Exercise objective> The reply to the records below should contain exactly the lines from the line with "From S2P Require Import Prelude Spec Admission" through the line with "Definition holder_charge (h", and nothing besides.

┌─ Task material

Lemma returns_retry r f P :
  (∀ r', r'.(broker_job_id) = r.(broker_job_id) → returns (f r') P) →
  returns (retry_on_conflict O r f) P.
Proof.
  intros Hf. unfold retry_on_conflict. apply returns_catch; [by apply Hf|]. intros e.
  apply (returns_bind _ _ (λ r', r'.(broker_job_id) = r.(broker_job_id))).
  - apply returns_read. intros s r' Hg. by apply get_ok in Hg as (_ & -> & _).
  - intros r' Hr'. repeat case_match; first [apply returns_throw|by apply Hf].
Qed.

Lemma cancel_pending_id r o : cancel_pending r = Some o → o.(o_broker_job_id) = r.(broker_job_id).
Proof. unfold cancel_pending. repeat case_match; by intros [= <-]. Qed.

(** [_transfer] reports on the job it was given. *)
Lemma transfer_id r root :
  returns (transfer O r root) (λ o, o.(o_broker_job_id) = r.(broker_job_id)).
Proof.
  unfold transfer. destruct (cancel_pending r) eqn:Hp; [by apply returns_ret, cancel_pending_id|].
  assert (Hu : ∀ h m, returns (do? _ := diagnose O r m in ret (uncertain r h m))
                        (λ o, o.(o_broker_job_id) = r.(broker_job_id))).
  { intros h m. eapply returns_bind; [apply returns_any|]. intros. by apply returns_ret. }
  eapply returns_bind; [apply returns_any|]. intros q _.
  eapply returns_bind; [apply returns_any|]. intros [diag|[observed|]] _; [apply Hu| |apply Hu].
  case_match; [apply Hu|].
  eapply (returns_bind _ _ (λ c, c.(broker_job_id) = r.(broker_job_id))).
  { apply returns_read. intros s c Hg. by apply get_ok in Hg as (_ & -> & _). }
  intros cur Hcur. destruct (cancel_pending cur) eqn:Hc.
  { apply returns_ret. by rewrite (cancel_pending_id _ _ Hc). }
  eapply returns_bind; [apply returns_any|]. intros [tid|diag] _; [|apply Hu].
  destruct (validate_job_id tid) as [tid'|]; [|apply Hu].
  eapply (returns_bind _ _ (λ p, p.(broker_job_id) = r.(broker_job_id))).
  - apply returns_retry. intros r' <-. eapply returns_bind; [apply returns_any|]. intros t _.
    by eapply (returns_transition _ _ _ _ (TPlaced _ _)).
  - intros p Hpid. by apply returns_ret.
Qed.

Lemma place_locked_id id snapshots age :
  returns (place_locked O id snapshots age) (λ o, o.(o_broker_job_id) = id).
Proof.
  unfold place_locked. eapply returns_bind; [apply returns_any|]. intros r _.
  case_match; [apply returns_throw|].
  do 3 (eapply returns_bind; [apply returns_any|]; intros ? _).
  case_match.
  - eapply returns_bind; [apply returns_any|]. intros [skipped [[h root]|]] _.
    + do 2 (eapply returns_bind; [apply returns_any|]; intros ? _).
      eapply returns_bind; [apply returns_any|]. intros r1 _.
      eapply returns_bind; [apply returns_any|]. intros t _.
      eapply (returns_bind _ _ (λ r2, r2.(broker_job_id) = id)).
      * by eapply (returns_transition _ _ _ _ TBegin).
      * intros r2 <-. apply transfer_id.
    + eapply returns_bind; [apply returns_any|]. intros. by apply returns_ret.
  - eapply returns_bind; [apply returns_any|]. intros. by apply returns_ret.
Qed.

End results.

(** ** Every request the placer sends *)

Lemma attempts_wf_key n id l a :
  attempts_wf n id l = true → a ∈ l → a.(idempotency_key) = id.
Proof.
  revert n. induction l as [|b l IH]; intros n; simpl; [set_solver|].
  intros [Hb Hl]%andb_true_iff [->|Ha]%elem_of_cons; [|by eapply IH].
  unfold attempt_wf in Hb. rewrite !andb_true_iff in Hb.
  apply String.eqb_eq. tauto.
Qed.

Lemma current_in r a : current_attempt r = Some a → a ∈ r.(attempts).
Proof. unfold current_attempt. intros Hl. rewrite (last_split _ _ Hl). set_solver. Qed.

(** An attempt of an earlier state of a record is found in a later one. *)
Lemma history_lookup l l' i a :
  history_le l l' → l !! i = Some a → ∃ b, l' !! i = Some b ∧ attempt_evolves a b.
Proof.
  intros (l1 & l2 & -> & HF) Hi. destruct (Forall2_lookup_l _ _ _ _ _ HF Hi) as (b & Hb & Hab).
  exists b. split; [|done]. rewrite lookup_app_l; [done|]. by eapply lookup_lt_Some.
Qed.

Lemma sorted_lookup {A} (R : A → A → Prop) (l : list A) i j x y :
  StronglySorted R l → (i < j)%nat → l !! i = Some x → l !! j = Some y → R x y.
Proof.
  intros Hs Hij Hi Hj. rewrite <-(take_drop (S i) l) in Hs.
  apply (StronglySorted_app_1_elem_of R (take (S i) l) (drop (S i) l)); [done|..].
  - apply (list_elem_of_lookup_2 _ i). rewrite lookup_take_lt by lia. done.
  - apply (list_elem_of_lookup_2 _ (j - S i)). rewrite lookup_drop. by replace (S i + (j - S i))%nat with j by lia.
Qed.

Lemma history_length l l' : history_le l l' → (length l <= length l')%nat.
Proof. intros (l1 & l2 & -> & HF%Forall2_length). rewrite length_app. lia. Qed.

Lemma lookup_removelast {A} (l : list A) i x :
  l !! i = Some x → (S i < length l)%nat → x ∈ removelast l.
Proof.
  intros Hi Hlt. destruct (last l) as [y|] eqn:E.
  - pose proof (last_split _ _ E) as Hsp. rewrite Hsp in Hi, Hlt. rewrite length_app in Hlt. simpl in Hlt.
    rewrite lookup_app_l in Hi by lia. by eapply list_elem_of_lookup_2.
  - apply last_None in E. by rewrite E in Hi.
Qed.
(** One admitted host: a blocker, or its record for the planner. *)
Definition overlay_host (base : list Target) (program : option string) (snapshots : list BrokerCapacitySnapshot)
    (acc : list (string * string) * list Target) (h : string) : res policy_error (list (string * string) * list Target) :=
  match List.find (λ t, String.eqb t.(tg_name) h) base with
  | Some (MkTarget _ KindDaemon _ _ _ _ _ _ _ _ _ _ _ _ _ _ _ _ _ _ _ _ as t) =>
    match List.find (λ s, String.eqb s.(host) h) (rev snapshots) with
    | None => Err PolicyKeyError
    | Some s =>
      match fromtimestamp s.(observed_at) with
      | None => Err PolicyTimeError
      | Some observed => Ok (acc.1, acc.2 ++ [overlay program t observed s])
      end
    end
  | _ => Ok (acc.1 ++ [(h, _PREFIX +:+ "not a daemon target of the placement fleet")], acc.2)
  end.

(** The planner's answer for the overlaid targets. *)
Definition plan_targets (targets : list Target) (i : BrokerIntent) (now max_age_seconds : pyfloat) : res policy_error Explanation :=
  raise? PolicyValueError when (negb (fleet_ok targets)) in
  match completion_request i with
  | None => Err PolicyValueError
  | Some r =>
    raise? PolicyValueError when (negb (placement_request_ok r)) in
    match fromtimestamp now with
    | None => Err PolicyTimeError
    | Some t => explain fadd fdiv fsum targets r t max_age_seconds
    end
  end.
(* ===== verification/PlacementWitnesses.v ===== *)
(** * A small fleet

    Two daemon hosts and a scheduler lane, exact arithmetic, and a broker
    decision over the first two: the inputs at which the theorems about the
    completion-time policy are applied. *)

From Stdlib Require Import QArith.
From S2P Require Import Prelude Spec Json Overview BrokerRecord BrokerStore BrokerWitnesses PlacementPolicy PlacementGuarantees.

#[global] Open Scope Z_scope.

Definition digest_a : string := "aaaaaaaaaaaaaaaaaaaaaaaaaaaaaaaaaaaaaaaaaaaaaaaaaaaaaaaaaaaaaaaa".

Definition a_target (name : string) (kind : target_kind) (speed : Q) (wait : option WaitModel) : Target :=
  MkTarget name kind 0 true false None None [] {[ "vibeqc" := [digest_a] ]} None None None None
    (MkShape (Some 16) (Some 64000) None None) 1 None true None wait speed None None.

(** Three targets: [slow], [fast] and a lane with a long wait. *)
Definition small_fleet : list Target :=
  [a_target "slow" KindDaemon 1 (Some (MkWaitModel 0 10 WaitDeclared)); a_target "fast" KindDaemon 2 (Some (MkWaitModel 0 10 WaitDeclared));
   a_target "lane" KindScheduler 4 (Some (MkWaitModel 3600 7200 WaitHistory))].

Definition a_request (cpus : Z) : Request :=
  MkPlacementRequest "vibeqc" None None None None None None [] [] cpus 1 None None (Some 1000) None None (Some 7200) (Some (600%Q, 1200%Q)) 0 0.

Definition explained (cpus : Z) : res policy_error Explanation :=
  explain Qplus Qdiv (foldl Qplus 0%Q) small_fleet (a_request cpus) 0 (float_of_int 300).

Lemma explained_order :
  (λ ex, (map cd_target ex.(ex_candidates), map fst ex.(ex_rejected))) <$> (match explained 8 with Ok ex => Some ex | Err _ => None end)
  = Some (["fast"; "slow"; "lane"], []).
Proof. vm_compute. reflexivity. Qed.

Definition first_explained : Explanation :=
  match explained 8 with Ok ex => ex | Err _ => MkExplanation [] [] end.

Lemma explain_selects_best_witness :
  map cd_target first_explained.(ex_candidates) ++ map fst first_explained.(ex_rejected) ≡ₚ ["slow"; "fast"; "lane"]
  ∧ ∃ t, t ∈ small_fleet
    ∧ meets Qdiv t (a_request 8) (age_of Qdiv 0 t.(tg_observed_at)) (limit_of (float_of_int 300)) ∧ t.(tg_name) = "fast".
Proof.
  destruct (explain_selects_best Qplus Qdiv (foldl Qplus 0%Q) small_fleet (a_request 8) 0 (float_of_int 300) first_explained)
    as [Hp Hc]; [vm_compute; reflexivity|]. split; [exact Hp|].
  change (ex_candidates first_explained) with
    (map (candidate Qdiv (foldl Qplus 0%Q) (a_request 8) 0)
      [a_target "fast" KindDaemon 2 (Some (MkWaitModel 0 10 WaitDeclared)); a_target "slow" KindDaemon 1 (Some (MkWaitModel 0 10 WaitDeclared));
       a_target "lane" KindScheduler 4 (Some (MkWaitModel 3600 7200 WaitHistory))]) in Hc.
  destruct Hc as (t & Ht & Ha & Heq & _). exists t. split; [exact Ht|]. split; [exact Ha|].
  exact (eq_sym (f_equal cd_target Heq)).
Defined.

(** The broker admits [alpha] and [beta]; the fleet knows [alpha] only. *)
Definition known_fleet : list Target := [a_target "alpha" KindDaemon 1 None].

Definition reranked : res policy_error BrokerPlacementDecision :=
  completion_time_reranker Qplus Qdiv (foldl Qplus 0%Q) (λ _, "reason") "invalid" (Some known_fleet) no_record sample_decision
    sample_hosts (FFin 10) (FFin 100).

Lemma completion_time_sound_witness :
  (λ d, (d.(dec_host), map fst d.(dec_blockers))) <$> (match reranked with Ok d => Some d | Err _ => None end)
    = Some (Some "alpha", ["beta"; "gamma"])
  ∧ ∃ d', reranked = Ok d' ∧ (∀ rk, rk ∈ d'.(dec_ranking) → rk ∈ sample_decision.(dec_ranking))
    ∧ d'.(dec_host) = rank_host <$> head d'.(dec_ranking)
    ∧ sample_decision.(dec_blockers) ⊆ d'.(dec_blockers)
    ∧ map fst d'.(dec_blockers) ++ map rank_host d'.(dec_ranking) ≡ₚ map host sample_hosts.
Proof.
  split; [vm_compute; reflexivity|].
  apply (completion_time_sound Qplus Qdiv (foldl Qplus 0%Q) (λ _, "reason") "invalid" (Some known_fleet) no_record sample_hosts
    sample_request (FFin 10) (FFin 100) sample_decision). vm_compute. reflexivity.
Defined.
(* ===== verification/Dispatch.v ===== *)
(** * The dispatch pass: [_dispatch_pending] of [src/vq/daemon.py]

    One pass reads the holds, counts what runs, scans the queue, fails the
    dependents of failed jobs, handles [--refresh] builds, and then offers
    every pending spec, in fair order, to the capacity gates and the
    launcher.  The launcher is an interface, [Launcher], implemented in
    [Launch.v]. *)

From S2P Require Import Prelude Spec Admission DaemonCore.

(** ** What the pass asks of the outside *)

Record DispatchEnv : Type := MkDispatchEnv {
  e_queue : QueueEnv;
  (** [utcnow_iso()] and [datetime.now(UTC)] *)
  e_utcnow : nat → Z;
  e_monotonic : nat → Z;
  e_submit_clock : nat → Z;
  (** [_poll_admin_update_marker]: no live marker, one without a scope, or
      the targets it holds *)
  e_admin_marker : nat → option (option (list string));
  e_config_unusable : nat → bool;
  e_drain : nat → option DrainState;
  e_host_pressure : nat → bool;
  (** [load_config().hosts]; [None] is a ConfigError *)
  e_hosts : nat → option Hosts;
  (** [_create_build_job]: the new id, and the workspace ([None]: mkdir
      failed), the submission time, the interpreter, the wall time *)
  e_new_jobid : nat → string;
  e_workspace : nat → string → option string;
  e_submitted_at : nat → string;
  e_executable : string;
  e_build_wall_time : Z;
}.

(** The operations of the rest of the daemon a pass calls. *)
Class Launcher : Type := {
  start_job : JobSpec → list string → DM bool;
  reconcile_running : DM unit;
  reconcile_scheduler : DM unit;
}.

Definition LOCAL_DISPATCH_SCOPE : string := "@local".
Definition BUILD_JOB_PRIORITY : Z := 1000000.
Definition SCHEDULER_DISPATCH_RECONCILE_QUANTUM : Z := 5 * TICKS_PER_SECOND.
Definition SCHEDULER_UNTRACKABLE_RESERVATION : Z := 900 * TICKS_PER_SECOND.

(** ** Pure gates *)

Section gates.
Context (C : DaemonConfig).

Definition eff_mem_mb (mem_mb : option Z) : option Z :=
  match mem_mb with Some m => Some m | None => C.(default_job_mem_mb) end.

(** [self._eff_mem_mb(m) or 0] *)
Definition mem_charge (mem_mb : option Z) : Z := default 0 (eff_mem_mb mem_mb).

(** What a local job holds of the host. *)
Record Charge : Type := MkCharge {
  ch_cpus : Z;
  ch_mem_mb : option Z;
  ch_gpus : list string;
}.

Definition holder_charge (h : Holder) : Charge :=
  MkCharge h.(h_cpus) h.(h_mem_mb) h.(h_gpu_devices).
Definition survivor_charge (t : TerminalSurvivor) : Charge :=
  MkCharge t.(ts_cpus) t.(ts_mem_mb) t.(ts_gpu_devices).

(** The local children, the reattached orphans and the killed jobs whose
    processes survive. *)
Definition holders (d : Daemon) : list Charge :=
  (holder_charge <$> (map_to_list d.(running)).*2)
  ++ (holder_charge <$> (map_to_list d.(orphans)).*2)
  ++ (survivor_charge <$> (map_to_list d.(terminal_survivors)).*2).

Definition local_active (d : Daemon) : Z :=
  Z.of_nat (size d.(running)) + Z.of_nat (size d.(orphans)) + Z.of_nat (size d.(terminal_survivors)).
Definition used_cpus (d : Daemon) : Z := sumZ ch_cpus (holders d).
Definition used_mem (d : Daemon) : Z := sumZ (λ h, mem_charge h.(ch_mem_mb)) (holders d).
Definition busy_gpu_devices (d : Daemon) : list string := holders d ≫= ch_gpus.

Definition scheduler_active (d : Daemon) : Z :=
  Z.of_nat (length (List.filter (λ jr, negb jr.2.(sj_allocation_finished))
                      (map_to_list d.(scheduler_running)))).

(** *** The scan *)

Definition TRANSACTION_STATES : list string :=
  ["submitting"; "submit_outcome_unknown"; "submit_outcome_unknown_after_terminal";
   "submit_evidence_conflict"; "submit_evidence_conflict_after_terminal";
   "submit_reconciliation_quarantined"; "submit_reconciliation_quarantined_after_terminal";
   "submit_cancel_pending_after_terminal"; "scheduler_reconciliation_quarantined";
   "reattach_failed"].

Definition scheduler_state_in (s : JobSpec) (l : list string) : bool :=
  match s.(scheduler_state) with None => false | Some t => bool_decide (t ∈ l) end.

Definition scheduler_transaction_may_exist (s : JobSpec) : bool :=
  (negb (bool_decide (s.(scheduler_target) = None))
   && bool_decide (s.(state) ∈ [RUNNING; SUSPENDED; SUBMITTING; SUBMIT_OUTCOME_UNKNOWN]))
  || scheduler_state_in s TRANSACTION_STATES.

Definition spec_is_off_admission_path (s : JobSpec) : bool :=
  is_terminal s && negb (scheduler_transaction_may_exist s).

(** A row the scan leaves out: settled, under its own name. *)
Definition settled_row (name : string) (s : JobSpec) : bool :=
  String.eqb name s.(id) && spec_is_off_admission_path s.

└─

Task response>
From S2P Require Import Prelude Spec Admission DaemonCore.

(** ** What the pass asks of the outside *)

Record DispatchEnv : Type := MkDispatchEnv {
  e_queue : QueueEnv;
  (** [utcnow_iso()] and [datetime.now(UTC)] *)
  e_utcnow : nat → Z;
  e_monotonic : nat → Z;
  e_submit_clock : nat → Z;
  (** [_poll_admin_update_marker]: no live marker, one without a scope, or
      the targets it holds *)
  e_admin_marker : nat → option (option (list string));
  e_config_unusable : nat → bool;
  e_drain : nat → option DrainState;
  e_host_pressure : nat → bool;
  (** [load_config().hosts]; [None] is a ConfigError *)
  e_hosts : nat → option Hosts;
  (** [_create_build_job]: the new id, and the workspace ([None]: mkdir
      failed), the submission time, the interpreter, the wall time *)
  e_new_jobid : nat → string;
  e_workspace : nat → string → option string;
  e_submitted_at : nat → string;
  e_executable : string;
  e_build_wall_time : Z;
}.

(** The operations of the rest of the daemon a pass calls. *)
Class Launcher : Type := {
  start_job : JobSpec → list string → DM bool;
  reconcile_running : DM unit;
  reconcile_scheduler : DM unit;
}.

Definition LOCAL_DISPATCH_SCOPE : string := "@local".
Definition BUILD_JOB_PRIORITY : Z := 1000000.
Definition SCHEDULER_DISPATCH_RECONCILE_QUANTUM : Z := 5 * TICKS_PER_SECOND.
Definition SCHEDULER_UNTRACKABLE_RESERVATION : Z := 900 * TICKS_PER_SECOND.

(** ** Pure gates *)

Section gates.
Context (C : DaemonConfig).

Definition eff_mem_mb (mem_mb : option Z) : option Z :=
  match mem_mb with Some m => Some m | None => C.(default_job_mem_mb) end.

(** [self._eff_mem_mb(m) or 0] *)
Definition mem_charge (mem_mb : option Z) : Z := default 0 (eff_mem_mb mem_mb).

(** What a local job holds of the host. *)
Record Charge : Type := MkCharge {
  ch_cpus : Z;
  ch_mem_mb : option Z;
  ch_gpus : list string;
}.

Definition holder_charge (h : Holder) : Charge :=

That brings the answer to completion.